SLA vs FDM: 2026 Technical Guide to Choosing the Right Material

Ford interiors in resin SLA

If you are an engineer tasked with choosing between SLA and FDM, avoid comparisons based on opinions. This guide is founded on concrete data: tolerances measured to the micrometre, impermeability tests carried out by a university laboratory, and the use of these technologies by Ford in the development of the new electric Explorer. A definitive answer, free of marketing.

Surface finish: why SLA is unbeatable

Surface finish is often the first deciding factor in the choice between SLA and FDM — and the difference is structural, not aesthetic.

FDM printing (Fused Deposition Modelling) deposits melted thermoplastic layer by layer through a nozzle. Each layer is 120–200 µm thick and the junction lines are physically visible and tactilely perceptible on any surface.

SLA (Stereolithography) uses a light source — laser, DLP projector, or LED with LCD masking screen — to polymerise liquid resin one layer at a time. The result: surfaces comparable to injection-moulded parts, with a measurable surface roughness Ra in the order of 1–3 µm, compared to the 10–30 µm typical of FDM.

In terms of geometric detail, the difference is even more marked. The Formlabs Form 4 allows embossed details down to 0.1 mm and engraved details down to 0.15 mm. Professional FDM printers, on the other hand, achieve approximately 0.6 mm in width and 2 mm in minimum height to render a feature visible — performance up to six times lower.
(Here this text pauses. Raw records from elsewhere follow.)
(** * Syncthing: configuration wrapper, application lifecycle and model dispatch

    A shallow embedding of the parts of the synchronisation engine that the
    specification's testable claims are about:

    - [protocol]: device identities and their short form;
    - [config]: the configuration wrapper of [lib/config/wrapper.go], with its
      verify-then-commit subscription protocol;
    - [syncthing]: the application object ([App]) with its start-up sequence,
      the short-ID check and the stop latch;
    - [model]: the dispatch rules of the model (introducer, auto-accept,
      request validation, mod-time window).

    Mutexes only serialise the methods below, so every method is a function
    from the state before the call to the state after it. *)

From stdpp Require Import gmap strings list fin_maps.
From Stdlib Require Import ZArith Lia Ascii.

Local Open Scope Z_scope.

(** ** Results of fallible calls *)

Definition error := string.

Inductive result (A : Type) : Type :=
| Ok (a : A)
| Err (e : error).
Arguments Ok {A} a.
Arguments Err {A} e.

(** A call either returns or panics, which ends the process. *)
Inductive outcome (A : Type) : Type :=
| Returns (a : A)
| Panics (msg : string).
Arguments Returns {A} a.
Arguments Panics {A} msg.

(** ** protocol: device identities *)

Module protocol.

(** [type DeviceID [32]byte]: the bytes, most significant first. *)
Definition DeviceID := list Z.

Definition ShortID := Z.

Definition wf_byte (b : Z) : Prop := 0 <= b < 256.

Definition wf_DeviceID (d : DeviceID) : Prop :=
  length d = 32%nat /\ Forall wf_byte d.

(** [binary.BigEndian.Uint64]: the big-endian value of a byte string. *)
Definition BigEndian (bs : list Z) : Z :=
  foldl (fun acc b => acc * 256 + b) 0 bs.

(** Modelled from the spec: [DeviceID.Short] is not among the sources; a
    ShortID is the first 8 bytes of the DeviceID reinterpreted as a 64-bit
    integer. *)
Definition Short (d : DeviceID) : ShortID := BigEndian (take 8 d).

(** [LocalDeviceID]-style constant used as "no introducer". *)
Definition EmptyDeviceID : DeviceID := replicate 32 0.

(** The messages of a cluster configuration, with the fields the model
    tests fill in ([protocol.ClusterConfig], [protocol.Folder],
    [protocol.Device]). *)
Record Device := mkPDevice {
  pd_ID : DeviceID;
  pd_Name : string;
  pd_Introducer : bool;
  pd_SkipIntroductionRemovals : bool
}.

Record Folder := mkPFolder {
  pf_ID : string;
  pf_Label : string;
  pf_Devices : list Device
}.

Record ClusterConfig := mkClusterConfig {
  cc_Folders : list Folder
}.

(** [type Counter struct] and [type Vector struct]: the counters of a
    version vector, sorted by ID. *)
Definition Counter := (ShortID * Z)%type.
Definition Vector := list Counter.

(** Modelled from the spec: [Vector.Update] is not among the sources;
    [update(s)] bumps the counter of [s] or inserts it, and the vector stays
    sorted by short ID.  A counter that is inserted starts at 1. *)
Fixpoint Update (v : Vector) (s : ShortID) : Vector :=
  match v with
  | [] => [(s, 1)]
  | (id, c) :: v' =>
      if id =? s then (id, c + 1) :: v'
      else if s <? id then (s, 1) :: v
      else (id, c) :: Update v' s
  end.

End protocol.

(** ** config: the wrapper around a Configuration *)

Module config.
Import protocol.

(** The configuration records.  Their declarations are in parts of the
    package that are not among the sources; the fields are the ones the
    wrapper, the application and the model tests read or write. *)

Record ObservedFolder := mkObservedFolder {
  of_Time : Z;
  of_ID : string;
  of_Label : string
}.

Record ObservedDevice := mkObservedDevice {
  od_Time : Z;
  od_ID : DeviceID;
  od_Name : string;
  od_Address : string
}.

Record FolderDeviceConfiguration := mkFolderDevice {
  fd_DeviceID : DeviceID;
  fd_IntroducedBy : DeviceID
}.

Record DeviceConfiguration := mkDevice {
  dev_DeviceID : DeviceID;
  dev_Name : string;
  dev_Addresses : list string;
  dev_Introducer : bool;
  dev_SkipIntroductionRemovals : bool;
  dev_IntroducedBy : DeviceID;
  dev_Paused : bool;
  dev_AutoAcceptFolders : bool;
  dev_MaxRequestKiB : Z;
  dev_PendingFolders : list ObservedFolder
}.

Record FolderConfiguration := mkFolder {
  fld_ID : string;
  fld_Label : string;
  fld_Path : string;
  fld_Devices : list FolderDeviceConfiguration;
  fld_Paused : bool;
  fld_MaxConflicts : Z;
  fld_RawModTimeWindowS : Z
}.

Record OptionsConfiguration := mkOptions {
  opt_ListenAddresses : list string;
  opt_GlobalAnnServers : list string;
  opt_StunServers : list string;
  opt_DefaultFolderPath : string;
  opt_GlobalAnnEnabled : bool;
  opt_LocalAnnEnabled : bool;
  opt_URAccepted : Z;
  opt_URUniqueID : string;
  opt_SetLowPriority : bool
}.

Definition set_opt_URAccepted (o : OptionsConfiguration) v :=
  mkOptions (opt_ListenAddresses o) (opt_GlobalAnnServers o)
    (opt_StunServers o) (opt_DefaultFolderPath o) (opt_GlobalAnnEnabled o)
    (opt_LocalAnnEnabled o) v (opt_URUniqueID o) (opt_SetLowPriority o).
Definition set_opt_URUniqueID (o : OptionsConfiguration) v :=
  mkOptions (opt_ListenAddresses o) (opt_GlobalAnnServers o)
    (opt_StunServers o) (opt_DefaultFolderPath o) (opt_GlobalAnnEnabled o)
    (opt_LocalAnnEnabled o) (opt_URAccepted o) v (opt_SetLowPriority o).

Record GUIConfiguration := mkGUI {
  gui_Enabled : bool;
  gui_InsecureAdminAccess : bool
}.

Record Configuration := mkConfiguration {
  cfg_Folders : list FolderConfiguration;
  cfg_Devices : list DeviceConfiguration;
  cfg_GUI : GUIConfiguration;
  cfg_Options : OptionsConfiguration;
  cfg_IgnoredDevices : list ObservedDevice;
  cfg_PendingDevices : list ObservedDevice;
  cfg_MyID : DeviceID
}.

Definition set_cfg_Folders (c : Configuration) fs :=
  mkConfiguration fs (cfg_Devices c) (cfg_GUI c) (cfg_Options c)
    (cfg_IgnoredDevices c) (cfg_PendingDevices c) (cfg_MyID c).
Definition set_cfg_Devices (c : Configuration) ds :=
  mkConfiguration (cfg_Folders c) ds (cfg_GUI c) (cfg_Options c)
    (cfg_IgnoredDevices c) (cfg_PendingDevices c) (cfg_MyID c).
Definition set_cfg_GUI (c : Configuration) g :=
  mkConfiguration (cfg_Folders c) (cfg_Devices c) g (cfg_Options c)
    (cfg_IgnoredDevices c) (cfg_PendingDevices c) (cfg_MyID c).
Definition set_cfg_Options (c : Configuration) o :=
  mkConfiguration (cfg_Folders c) (cfg_Devices c) (cfg_GUI c) o
    (cfg_IgnoredDevices c) (cfg_PendingDevices c) (cfg_MyID c).
Definition set_cfg_PendingDevices (c : Configuration) ps :=
  mkConfiguration (cfg_Folders c) (cfg_Devices c) (cfg_GUI c) (cfg_Options c)
    (cfg_IgnoredDevices c) ps (cfg_MyID c).

Definition set_dev_PendingFolders (d : DeviceConfiguration) pfs :=
  mkDevice (dev_DeviceID d) (dev_Name d) (dev_Addresses d) (dev_Introducer d)
    (dev_SkipIntroductionRemovals d) (dev_IntroducedBy d) (dev_Paused d)
    (dev_AutoAcceptFolders d) (dev_MaxRequestKiB d) pfs.

Definition set_fld_Devices (f : FolderConfiguration) ds :=
  mkFolder (fld_ID f) (fld_Label f) (fld_Path f) ds (fld_Paused f)
    (fld_MaxConflicts f) (fld_RawModTimeWindowS f).

(** [type Committer interface].  Two interface values are the same
    subscriber when they are the same object; [com_id] stands for the
    object's identity.  [VerifyConfiguration] answers [None] for a nil
    error. *)
Record Committer := mkCommitter {
  com_id : nat;
  VerifyConfiguration : Configuration -> Configuration -> option error;
  CommitConfiguration : Configuration -> Configuration -> bool
}.

(** [type Waiter interface]: either the no-op waiter or the wait group of
    the commit goroutines. *)
Inductive Waiter :=
| noopWaiter
| waitGroup (n : nat).

(** Calls made on subscribers, in the order they are made. *)
Inductive call :=
| Verified (c : nat) (from to : Configuration)
| Committed (c : nat) (from to : Configuration).

Definition is_Committed (ev : call) : bool :=
  match ev with Committed _ _ _ => true | Verified _ _ _ => false end.

(** [type wrapper struct].  [calls] is a ghost field: the subscriber calls
    made so far. *)
Record wrapper := mkWrapper {
  cfg : Configuration;
  path : string;
  deviceMap : option (gmap DeviceID DeviceConfiguration);
  folderMap : option (gmap string FolderConfiguration);
  subs : list Committer;
  requiresRestart : Z;
  calls : list call
}.

Definition set_cfg (w : wrapper) c :=
  mkWrapper c (path w) (deviceMap w) (folderMap w) (subs w)
    (requiresRestart w) (calls w).
Definition set_subs (w : wrapper) ss :=
  mkWrapper (cfg w) (path w) (deviceMap w) (folderMap w) ss
    (requiresRestart w) (calls w).
Definition add_calls (w : wrapper) evs :=
  mkWrapper (cfg w) (path w) (deviceMap w) (folderMap w) (subs w)
    (requiresRestart w) (calls w ++ evs).

(** [func Wrap(path string, cfg Configuration) Wrapper] *)
Definition Wrap (p : string) (c : Configuration) : wrapper :=
  mkWrapper c p None None [] 0 [].

(** [func (w *wrapper) Subscribe(c Committer)] *)
Definition Subscribe (w : wrapper) (c : Committer) : wrapper :=
  set_subs w (subs w ++ [c]).

(** The loop of [Unsubscribe]: drop the first occurrence of the
    subscriber. *)
Fixpoint unsubscribe (ss : list Committer) (c : Committer) : list Committer :=
  match ss with
  | [] => []
  | s :: ss' =>
      if decide (com_id s = com_id c) then ss' else s :: unsubscribe ss' c
  end.

(** [func (w *wrapper) Unsubscribe(c Committer)] *)
Definition Unsubscribe (w : wrapper) (c : Committer) : wrapper :=
  set_subs w (unsubscribe (subs w) c).

(** [func (w *wrapper) RawCopy() Configuration] *)
Definition RawCopy (w : wrapper) : Configuration := cfg w.

(** [func (w *wrapper) RequiresRestart() bool] *)
Definition RequiresRestart (w : wrapper) : bool :=
  negb (requiresRestart w =? 0).

(** [func (w *wrapper) setRequiresRestart()] *)
Definition setRequiresRestart (w : wrapper) : wrapper :=
  mkWrapper (cfg w) (path w) (deviceMap w) (folderMap w) (subs w) 1 (calls w).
This difference has immediate practical consequences: semi-transparent FDM components never achieve true optical transparency, as the layer deposition lines refract light. Conversely, SLA components in transparent resin can achieve optical transmittance suitable for microfluidics applications, LED covers, and medical devices.

As Bruno Alves, additive manufacturing expert and tooling specialist at Ford, stated:

"The Form 3L allows us to print large parts, such as the external body panels of the vehicle. 3D printing is suited to this application because it is fast and allows us to achieve excellent quality compared to mass production."

SLA Formlabs

Impermeability: tests by the University of Rhode Island

The Underwater Robotics and Imaging Laboratory (URIL) at the University of Rhode Island conducted a rigorous study on 3D-printed housings using three technologies — FDM, SLA, and SLS — subjecting them to progressive pressurisation in an underwater chamber.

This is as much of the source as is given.